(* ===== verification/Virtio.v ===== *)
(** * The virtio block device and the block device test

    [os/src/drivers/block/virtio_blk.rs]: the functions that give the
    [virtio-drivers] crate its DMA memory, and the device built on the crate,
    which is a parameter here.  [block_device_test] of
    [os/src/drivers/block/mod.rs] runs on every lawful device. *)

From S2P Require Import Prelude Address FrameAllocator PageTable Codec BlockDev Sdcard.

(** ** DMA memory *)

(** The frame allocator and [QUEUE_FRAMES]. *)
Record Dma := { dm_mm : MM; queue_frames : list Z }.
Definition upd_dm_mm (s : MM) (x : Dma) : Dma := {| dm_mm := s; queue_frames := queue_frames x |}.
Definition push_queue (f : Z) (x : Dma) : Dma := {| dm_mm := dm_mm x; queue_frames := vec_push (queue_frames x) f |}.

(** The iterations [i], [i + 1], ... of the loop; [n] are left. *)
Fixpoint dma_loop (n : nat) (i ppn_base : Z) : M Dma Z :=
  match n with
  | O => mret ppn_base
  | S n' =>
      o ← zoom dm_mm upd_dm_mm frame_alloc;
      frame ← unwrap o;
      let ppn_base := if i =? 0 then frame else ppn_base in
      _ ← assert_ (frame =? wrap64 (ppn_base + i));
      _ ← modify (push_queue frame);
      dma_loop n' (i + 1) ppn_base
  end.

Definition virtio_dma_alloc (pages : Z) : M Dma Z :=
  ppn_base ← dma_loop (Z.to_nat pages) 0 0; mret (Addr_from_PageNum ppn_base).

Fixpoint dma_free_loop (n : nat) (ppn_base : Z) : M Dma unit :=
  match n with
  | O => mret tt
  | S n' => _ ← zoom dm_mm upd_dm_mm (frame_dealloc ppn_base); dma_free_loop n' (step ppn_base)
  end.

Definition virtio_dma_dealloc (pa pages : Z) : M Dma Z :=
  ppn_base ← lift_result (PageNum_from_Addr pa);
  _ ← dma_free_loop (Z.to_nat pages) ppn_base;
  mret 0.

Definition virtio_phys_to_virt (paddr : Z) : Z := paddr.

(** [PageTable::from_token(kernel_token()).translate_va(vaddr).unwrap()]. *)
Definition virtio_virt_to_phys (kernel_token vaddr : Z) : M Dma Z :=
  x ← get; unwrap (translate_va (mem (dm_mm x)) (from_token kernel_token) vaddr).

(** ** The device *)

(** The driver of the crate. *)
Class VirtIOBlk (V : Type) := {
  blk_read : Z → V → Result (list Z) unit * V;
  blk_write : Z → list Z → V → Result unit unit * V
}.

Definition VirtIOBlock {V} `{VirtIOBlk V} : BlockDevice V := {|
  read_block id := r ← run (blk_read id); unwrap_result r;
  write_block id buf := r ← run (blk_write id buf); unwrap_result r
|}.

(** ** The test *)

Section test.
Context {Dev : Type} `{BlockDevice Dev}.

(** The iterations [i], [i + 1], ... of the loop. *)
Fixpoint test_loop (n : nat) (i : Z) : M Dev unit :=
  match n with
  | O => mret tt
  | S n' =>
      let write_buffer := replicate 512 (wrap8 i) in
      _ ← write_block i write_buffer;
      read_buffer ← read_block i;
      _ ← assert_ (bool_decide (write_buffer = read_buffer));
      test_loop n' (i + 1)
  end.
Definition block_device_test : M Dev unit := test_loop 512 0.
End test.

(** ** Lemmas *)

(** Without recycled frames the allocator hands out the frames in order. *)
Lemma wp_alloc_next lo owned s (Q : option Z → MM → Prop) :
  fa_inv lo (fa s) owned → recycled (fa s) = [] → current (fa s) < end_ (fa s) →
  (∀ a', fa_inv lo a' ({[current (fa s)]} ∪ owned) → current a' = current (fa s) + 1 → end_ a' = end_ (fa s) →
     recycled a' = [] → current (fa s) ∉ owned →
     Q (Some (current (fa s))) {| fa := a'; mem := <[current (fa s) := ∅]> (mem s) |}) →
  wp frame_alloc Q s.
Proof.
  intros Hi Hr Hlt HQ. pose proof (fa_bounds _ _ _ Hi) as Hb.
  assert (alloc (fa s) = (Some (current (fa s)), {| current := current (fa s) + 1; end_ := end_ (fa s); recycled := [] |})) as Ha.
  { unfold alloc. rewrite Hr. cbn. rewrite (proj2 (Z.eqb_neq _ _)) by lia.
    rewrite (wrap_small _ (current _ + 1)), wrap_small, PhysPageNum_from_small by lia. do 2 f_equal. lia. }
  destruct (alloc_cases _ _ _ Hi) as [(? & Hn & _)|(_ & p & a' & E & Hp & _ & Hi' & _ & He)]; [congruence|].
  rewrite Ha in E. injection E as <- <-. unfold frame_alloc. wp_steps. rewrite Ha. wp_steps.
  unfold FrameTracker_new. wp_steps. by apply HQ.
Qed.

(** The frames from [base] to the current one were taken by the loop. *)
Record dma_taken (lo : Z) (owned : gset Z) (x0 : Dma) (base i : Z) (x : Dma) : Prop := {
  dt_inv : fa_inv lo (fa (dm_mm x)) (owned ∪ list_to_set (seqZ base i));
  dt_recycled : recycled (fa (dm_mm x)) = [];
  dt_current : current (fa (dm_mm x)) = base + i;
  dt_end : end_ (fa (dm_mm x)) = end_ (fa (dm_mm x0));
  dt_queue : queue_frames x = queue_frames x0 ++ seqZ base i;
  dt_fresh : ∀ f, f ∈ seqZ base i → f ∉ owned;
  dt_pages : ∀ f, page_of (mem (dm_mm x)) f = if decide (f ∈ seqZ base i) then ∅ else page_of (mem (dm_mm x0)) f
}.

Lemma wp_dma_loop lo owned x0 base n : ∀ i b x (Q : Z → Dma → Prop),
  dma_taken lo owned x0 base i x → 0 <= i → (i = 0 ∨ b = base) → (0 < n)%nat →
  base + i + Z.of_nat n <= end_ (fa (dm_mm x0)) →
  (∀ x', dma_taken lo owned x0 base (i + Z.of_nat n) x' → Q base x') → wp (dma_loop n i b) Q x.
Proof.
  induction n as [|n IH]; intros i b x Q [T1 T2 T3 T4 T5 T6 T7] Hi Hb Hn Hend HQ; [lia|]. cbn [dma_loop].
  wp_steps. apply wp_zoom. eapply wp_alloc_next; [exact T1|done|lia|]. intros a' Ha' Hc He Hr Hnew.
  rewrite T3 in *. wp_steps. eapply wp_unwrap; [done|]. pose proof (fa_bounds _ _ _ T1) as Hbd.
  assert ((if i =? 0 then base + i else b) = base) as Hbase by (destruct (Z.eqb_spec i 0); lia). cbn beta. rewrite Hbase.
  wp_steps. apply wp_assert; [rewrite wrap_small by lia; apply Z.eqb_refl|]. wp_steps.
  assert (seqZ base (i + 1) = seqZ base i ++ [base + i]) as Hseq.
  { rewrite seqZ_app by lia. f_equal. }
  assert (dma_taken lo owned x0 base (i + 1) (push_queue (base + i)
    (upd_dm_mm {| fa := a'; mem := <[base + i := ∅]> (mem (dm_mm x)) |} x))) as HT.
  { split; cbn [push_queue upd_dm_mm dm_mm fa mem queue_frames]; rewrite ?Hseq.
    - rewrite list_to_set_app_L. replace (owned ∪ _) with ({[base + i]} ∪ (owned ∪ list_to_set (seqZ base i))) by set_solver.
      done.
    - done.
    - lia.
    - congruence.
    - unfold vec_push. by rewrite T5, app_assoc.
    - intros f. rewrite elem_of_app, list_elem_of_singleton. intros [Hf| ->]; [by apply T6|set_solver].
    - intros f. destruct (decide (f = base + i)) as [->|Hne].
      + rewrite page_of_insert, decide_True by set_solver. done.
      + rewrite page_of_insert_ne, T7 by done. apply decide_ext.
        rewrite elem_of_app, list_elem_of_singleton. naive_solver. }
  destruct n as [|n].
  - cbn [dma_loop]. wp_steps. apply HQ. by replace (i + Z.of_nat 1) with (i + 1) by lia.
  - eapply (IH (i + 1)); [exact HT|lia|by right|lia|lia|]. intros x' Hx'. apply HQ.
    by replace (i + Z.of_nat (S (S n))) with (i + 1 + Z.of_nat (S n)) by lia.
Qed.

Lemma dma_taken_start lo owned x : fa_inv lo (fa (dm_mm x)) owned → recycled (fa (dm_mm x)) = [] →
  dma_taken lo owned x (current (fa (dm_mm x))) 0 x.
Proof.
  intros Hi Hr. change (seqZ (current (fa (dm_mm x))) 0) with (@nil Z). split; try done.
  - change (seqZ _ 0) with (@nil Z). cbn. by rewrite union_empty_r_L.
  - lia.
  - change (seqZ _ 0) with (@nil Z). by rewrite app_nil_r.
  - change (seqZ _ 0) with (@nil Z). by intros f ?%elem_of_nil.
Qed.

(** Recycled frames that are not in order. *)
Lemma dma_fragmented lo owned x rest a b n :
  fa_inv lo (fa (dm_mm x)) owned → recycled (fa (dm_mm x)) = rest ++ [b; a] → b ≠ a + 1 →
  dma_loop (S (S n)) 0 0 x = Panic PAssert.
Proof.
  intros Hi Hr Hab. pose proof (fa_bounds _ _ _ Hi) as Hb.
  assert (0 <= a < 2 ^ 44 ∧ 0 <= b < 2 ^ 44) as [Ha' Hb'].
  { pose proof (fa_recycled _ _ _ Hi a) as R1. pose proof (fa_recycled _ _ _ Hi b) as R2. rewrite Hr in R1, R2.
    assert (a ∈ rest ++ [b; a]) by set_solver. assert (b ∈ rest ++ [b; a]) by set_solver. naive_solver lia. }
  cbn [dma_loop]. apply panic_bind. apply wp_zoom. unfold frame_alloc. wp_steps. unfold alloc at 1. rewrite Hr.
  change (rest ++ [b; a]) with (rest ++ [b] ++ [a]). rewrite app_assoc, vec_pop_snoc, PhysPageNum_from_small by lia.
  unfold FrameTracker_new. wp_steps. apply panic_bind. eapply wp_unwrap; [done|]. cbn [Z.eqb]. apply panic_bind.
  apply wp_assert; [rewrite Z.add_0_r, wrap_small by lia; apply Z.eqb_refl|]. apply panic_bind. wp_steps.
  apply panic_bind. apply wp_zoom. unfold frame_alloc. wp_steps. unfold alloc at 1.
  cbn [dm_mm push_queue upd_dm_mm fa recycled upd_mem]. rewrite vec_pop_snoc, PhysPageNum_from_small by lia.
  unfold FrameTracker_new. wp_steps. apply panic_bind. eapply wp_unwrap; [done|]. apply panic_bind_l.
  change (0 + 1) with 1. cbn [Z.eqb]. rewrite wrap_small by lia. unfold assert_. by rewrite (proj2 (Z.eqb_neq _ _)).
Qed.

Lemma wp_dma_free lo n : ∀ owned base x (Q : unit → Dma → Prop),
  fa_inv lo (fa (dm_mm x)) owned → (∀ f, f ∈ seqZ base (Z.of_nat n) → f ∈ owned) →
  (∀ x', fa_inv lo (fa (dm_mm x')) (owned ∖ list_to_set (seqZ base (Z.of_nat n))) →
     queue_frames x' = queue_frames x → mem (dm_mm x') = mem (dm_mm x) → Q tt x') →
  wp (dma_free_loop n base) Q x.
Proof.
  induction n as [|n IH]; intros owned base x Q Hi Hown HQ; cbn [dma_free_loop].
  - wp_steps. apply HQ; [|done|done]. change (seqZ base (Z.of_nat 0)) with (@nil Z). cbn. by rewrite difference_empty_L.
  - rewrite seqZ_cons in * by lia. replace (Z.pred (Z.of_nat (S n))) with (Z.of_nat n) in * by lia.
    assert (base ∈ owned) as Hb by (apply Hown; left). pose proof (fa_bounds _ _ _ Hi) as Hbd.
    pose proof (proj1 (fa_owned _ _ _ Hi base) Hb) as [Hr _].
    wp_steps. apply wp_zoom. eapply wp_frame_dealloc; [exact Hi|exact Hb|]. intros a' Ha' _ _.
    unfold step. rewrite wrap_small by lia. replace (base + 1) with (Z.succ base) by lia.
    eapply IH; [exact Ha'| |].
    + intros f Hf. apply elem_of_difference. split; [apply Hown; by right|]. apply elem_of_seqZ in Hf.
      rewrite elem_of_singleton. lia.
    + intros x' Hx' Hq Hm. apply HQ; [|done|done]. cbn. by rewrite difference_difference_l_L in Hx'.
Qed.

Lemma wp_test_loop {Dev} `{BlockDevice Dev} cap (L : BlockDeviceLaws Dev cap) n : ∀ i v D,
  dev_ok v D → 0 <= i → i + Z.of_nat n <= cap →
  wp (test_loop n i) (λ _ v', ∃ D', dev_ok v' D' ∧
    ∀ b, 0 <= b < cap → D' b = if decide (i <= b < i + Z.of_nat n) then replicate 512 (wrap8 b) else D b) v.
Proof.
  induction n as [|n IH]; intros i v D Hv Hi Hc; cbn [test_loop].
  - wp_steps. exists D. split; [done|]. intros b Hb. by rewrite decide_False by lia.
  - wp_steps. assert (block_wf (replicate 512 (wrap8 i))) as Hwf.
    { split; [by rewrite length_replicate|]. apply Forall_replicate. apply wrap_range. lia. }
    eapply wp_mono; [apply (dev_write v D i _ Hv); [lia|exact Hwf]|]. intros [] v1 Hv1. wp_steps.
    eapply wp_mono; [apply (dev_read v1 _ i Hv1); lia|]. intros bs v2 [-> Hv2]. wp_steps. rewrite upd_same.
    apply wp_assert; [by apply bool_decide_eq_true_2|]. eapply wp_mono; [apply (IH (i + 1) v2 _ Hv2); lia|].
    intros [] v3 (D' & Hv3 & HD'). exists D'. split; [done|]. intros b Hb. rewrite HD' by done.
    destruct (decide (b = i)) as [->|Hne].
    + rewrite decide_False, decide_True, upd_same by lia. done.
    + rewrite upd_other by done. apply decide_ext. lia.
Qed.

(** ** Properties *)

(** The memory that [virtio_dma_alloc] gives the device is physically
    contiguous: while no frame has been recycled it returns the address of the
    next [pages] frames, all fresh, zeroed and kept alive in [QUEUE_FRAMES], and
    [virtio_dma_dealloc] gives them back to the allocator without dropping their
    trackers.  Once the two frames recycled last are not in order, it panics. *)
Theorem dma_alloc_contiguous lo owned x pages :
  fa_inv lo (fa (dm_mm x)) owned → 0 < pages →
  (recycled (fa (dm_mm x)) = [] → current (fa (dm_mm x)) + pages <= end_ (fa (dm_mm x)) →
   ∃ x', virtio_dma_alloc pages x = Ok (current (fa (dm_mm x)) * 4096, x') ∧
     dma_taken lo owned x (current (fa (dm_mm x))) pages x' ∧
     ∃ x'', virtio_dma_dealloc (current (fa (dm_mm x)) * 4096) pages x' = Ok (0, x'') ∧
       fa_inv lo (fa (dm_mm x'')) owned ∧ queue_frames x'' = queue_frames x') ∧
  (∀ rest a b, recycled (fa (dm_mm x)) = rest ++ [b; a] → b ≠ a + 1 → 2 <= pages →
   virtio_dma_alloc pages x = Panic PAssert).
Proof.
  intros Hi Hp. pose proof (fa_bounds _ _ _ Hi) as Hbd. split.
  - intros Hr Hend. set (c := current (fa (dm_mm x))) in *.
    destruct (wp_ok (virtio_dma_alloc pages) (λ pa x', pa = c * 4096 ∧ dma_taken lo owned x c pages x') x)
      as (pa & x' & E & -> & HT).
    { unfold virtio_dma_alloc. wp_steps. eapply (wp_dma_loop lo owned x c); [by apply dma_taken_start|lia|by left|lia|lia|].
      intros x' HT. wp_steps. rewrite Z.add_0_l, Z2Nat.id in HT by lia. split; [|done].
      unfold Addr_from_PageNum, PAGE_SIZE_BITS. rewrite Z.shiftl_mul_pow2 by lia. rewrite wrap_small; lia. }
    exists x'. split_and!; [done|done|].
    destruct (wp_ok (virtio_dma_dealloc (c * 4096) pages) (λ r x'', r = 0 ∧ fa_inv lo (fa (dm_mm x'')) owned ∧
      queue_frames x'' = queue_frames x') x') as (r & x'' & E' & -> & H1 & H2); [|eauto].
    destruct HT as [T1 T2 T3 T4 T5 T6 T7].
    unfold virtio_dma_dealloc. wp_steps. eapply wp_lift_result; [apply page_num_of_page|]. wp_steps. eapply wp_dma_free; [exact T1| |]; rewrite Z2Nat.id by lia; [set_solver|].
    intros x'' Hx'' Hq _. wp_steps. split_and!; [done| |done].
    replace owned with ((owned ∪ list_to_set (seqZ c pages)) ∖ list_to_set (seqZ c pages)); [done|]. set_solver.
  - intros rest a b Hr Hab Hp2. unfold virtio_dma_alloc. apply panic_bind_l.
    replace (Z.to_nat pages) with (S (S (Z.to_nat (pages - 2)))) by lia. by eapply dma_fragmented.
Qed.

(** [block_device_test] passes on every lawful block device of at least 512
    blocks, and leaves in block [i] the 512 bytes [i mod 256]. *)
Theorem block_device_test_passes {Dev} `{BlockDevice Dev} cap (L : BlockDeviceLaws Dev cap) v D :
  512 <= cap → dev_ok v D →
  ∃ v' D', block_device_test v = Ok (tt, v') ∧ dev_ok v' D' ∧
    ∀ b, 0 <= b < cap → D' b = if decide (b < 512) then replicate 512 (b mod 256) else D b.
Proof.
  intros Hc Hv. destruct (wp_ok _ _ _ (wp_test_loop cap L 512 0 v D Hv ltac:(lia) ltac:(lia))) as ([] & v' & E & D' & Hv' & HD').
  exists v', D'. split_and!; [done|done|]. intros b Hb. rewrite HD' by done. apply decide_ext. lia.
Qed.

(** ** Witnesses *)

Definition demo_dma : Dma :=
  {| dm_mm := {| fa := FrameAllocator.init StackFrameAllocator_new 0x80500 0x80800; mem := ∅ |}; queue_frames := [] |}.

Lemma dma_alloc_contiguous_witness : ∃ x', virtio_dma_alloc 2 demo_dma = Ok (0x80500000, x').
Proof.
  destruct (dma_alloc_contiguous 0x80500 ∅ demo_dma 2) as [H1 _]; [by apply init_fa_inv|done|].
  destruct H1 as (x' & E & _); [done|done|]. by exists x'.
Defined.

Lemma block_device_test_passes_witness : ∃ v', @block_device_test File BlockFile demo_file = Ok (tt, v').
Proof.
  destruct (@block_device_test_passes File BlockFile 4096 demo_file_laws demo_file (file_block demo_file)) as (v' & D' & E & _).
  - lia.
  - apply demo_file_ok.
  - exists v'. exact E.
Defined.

Aim of the task
In the listing above, find the line with "split; [by rewrite" and the line with "eapply wp_mono; [apply (dev_read". Output those two lines and every line between them, exactly as written.

Answer area
    { split; [by rewrite length_replicate|]. apply Forall_replicate. apply wrap_range. lia. }
    eapply wp_mono; [apply (dev_write v D i _ Hv); [lia|exact Hwf]|]. intros [] v1 Hv1. wp_steps.
    eapply wp_mono; [apply (dev_read v1 _ i Hv1); lia|]. intros bs v2 [-> Hv2]. wp_steps. rewrite upd_same.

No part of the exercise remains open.